◆ RECORDS TO PROCESS:
Definition urljoin (base url : string) : string :=
  if negb (nonempty base) then url
  else if negb (nonempty url) then base
  else
    let b := urlparse base EmptyString in
    let u := urlparse url (scheme b) in
    if negb (String.eqb (scheme u) (scheme b)) || negb (mem (scheme u) uses_relative)
    then url
    else if mem (scheme u) uses_netloc && nonempty (netloc u)
    then urlunparse u
    else
      let netloc' := if mem (scheme u) uses_netloc then netloc b else netloc u in
      if negb (nonempty (path u)) && negb (nonempty (params u)) then
        urlunparse (mkParse (scheme u) netloc' (path b) (params b)
                      (if nonempty (query u) then query u else query b)
                      (fragment u))
      else
        let base_parts := split "/" (path b) in
        let base_parts :=
          if nonempty (List.last base_parts EmptyString)
          then List.removelast base_parts else base_parts in
        let segments :=
          if starts_with_slash (path u) then split "/" (path u)
          else squeeze_middle (base_parts ++ split "/" (path u)) in
        let resolved_path := resolve segments in
        let lastseg := List.last segments EmptyString in
        let resolved_path :=
          if String.eqb lastseg "." || String.eqb lastseg ".."
          then resolved_path ++ [EmptyString] else resolved_path in
        let joined := String.concat "/" resolved_path in
        urlunparse (mkParse (scheme u) netloc'
                      (if nonempty joined then joined else "/")
                      (params u) (query u) (fragment u)).

End Url.

(** ** The module [app.domain.web.vite] *)

Definition MANIFEST_NAME : string := "manifest.json".

(** [ViteConfig]; [port] is a Python [int]. *)
Record ViteConfig := mkViteConfig
  { hot_reload : bool;
    is_react : bool;
    static_url : string;
    static_dir : Path;
    host : string;
    protocol : string;
    port : Z;
    run_command : list string;
    build_command : list string }.

(** An entry of the manifest: the three keys the loader reads, each of which
    may be absent from the JSON object ([src], [isEntry], [dynamicImports] and
    [assets] are never read). *)
Record ManifestEntry := mkEntry
  { file : option string;
    css : option (list string);
    imports : option (list string) }.

Abbreviation Manifest := (gmap string ManifestEntry).

(** Script attributes, a [dict[str, str]] in insertion order. *)
Abbreviation Attrs := (list (string * string)).

(** The class attributes of [ViteAssetLoader]; [_instance] records whether
    the singleton has been created. *)
Record LoaderClass := mkLoaderClass
  { _instance : bool;
    _manifest : Manifest }.

(** [PathType] and the [directory] argument of the template configuration. *)
Inductive PathType := PStr (s : string) | PPath (p : Path).
Inductive Directory := DirNone | DirOne (p : PathType) | DirList (l : list PathType).

(** An engine object, known by its identity. *)
Record ViteTemplateEngine := mkEngine
  { engine_id : nat;
    engine_directory : Directory }.

(** What was run, in order: an instrumentation of the model, which the
    program cannot read. *)
Inductive Event :=
| EvConstruct (id : nat) (d : Directory)
| EvCallback (id : nat).

(** [markupsafe.Markup]: a string marked as trusted HTML. *)
Record Markup := mkMarkup { markup_str : string }.

Section Vite.

(** State outside the module that an [engine_callback] may change. *)
Context {U : Type}.

(** The program's state: the files on disk, the class attributes of the
    loader, the next fresh object identity and the user's state. *)
Record World := mkWorld
  { fs : gmap Path string;
    loader_cls : LoaderClass;
    next_id : nat;
    events : list Event;
    user : U }.

Definition M (A : Type) : Type := World -> outcome A * World.

Definition ret {A} (a : A) : M A := fun w => (Ok a, w).
Definition raise {A} (e : exn) : M A := fun w => (Raise e, w).
Definition diverge {A} : M A := fun w => (OutOfFuel, w).
Definition bind {A B} (m : M A) (k : A -> M B) : M B :=
  fun w => match m w with
           | (Ok a, w') => k a w'
           | (Raise e, w') => (Raise e, w')
           | (OutOfFuel, w') => (OutOfFuel, w')
           end.

Notation "'let!' x ':=' m 'in' k" := (bind m (fun x => k))
  (at level 10, x pattern, m at level 100, k at level 200).

(** [for x in l: acc = step(acc, x)] *)
Fixpoint for_each {A S} (l : list A) (step : S -> A -> M S) (acc : S) : M S :=
  match l with
  | [] => ret acc
  | x :: l' => let! acc' := step acc x in for_each l' step acc'
  end.

Definition get_loader : M LoaderClass := fun w => (Ok (loader_cls w), w).
Definition set_loader (c : LoaderClass) : M unit :=
  fun w => (Ok tt, mkWorld (fs w) c (next_id w) (events w) (user w)).
Definition fresh_id : M nat :=
  fun w => (Ok (next_id w), mkWorld (fs w) (loader_cls w) (S (next_id w)) (events w) (user w)).
Definition log (e : Event) : M unit :=
  fun w => (Ok tt, mkWorld (fs w) (loader_cls w) (next_id w) (events w ++ [e]) (user w)).
Definition on_user {A} (f : U -> outcome A * U) : M A :=
  fun w => let '(r, u) := f (user w) in
           (r, mkWorld (fs w) (loader_cls w) (next_id w) (events w) u).

(** [with Path(p).open() as f: f.read()], for a file that is there (its text
    is read) or is not there ([FileNotFoundError]).  The other ways a file can
    fail to open or to decode (permissions, a directory in its place, bytes
    that are not text) are not in this model of the disk; like the missing
    file they would leave [parse_manifest] unwrapped, the call standing
    before the [try] block. *)
Definition open_read (p : Path) : M string :=
  fun w => match fs w !! p with
           | Some content => (Ok content, w)
           | None => (Raise (FileNotFoundError p), w)
           end.

(** The two library functions the loader calls: [urllib.parse.urljoin] and
    [json.loads] (which returns the manifest or raises). *)
Variable urljoin : string -> string -> string.
Variable json_loads : string -> exn + Manifest.

(** The module-level [vite_config]. *)
Variable vite_config : ViteConfig.

Definition manifest_path : Path := path_div (static_dir vite_config) MANIFEST_NAME.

◆ DESCRIPTION OF THE TASK:
From the line holding "host : string;" to the line holding "Record ManifestEntry := mkEntry", inclusive, restate each line above exactly as written.

◆ SOLVED PROBLEM:
    host : string;
    protocol : string;
    port : Z;
    run_command : list string;
    build_command : list string }.

(** An entry of the manifest: the three keys the loader reads, each of which
    may be absent from the JSON object ([src], [isEntry], [dynamicImports] and
    [assets] are never read). *)
Record ManifestEntry := mkEntry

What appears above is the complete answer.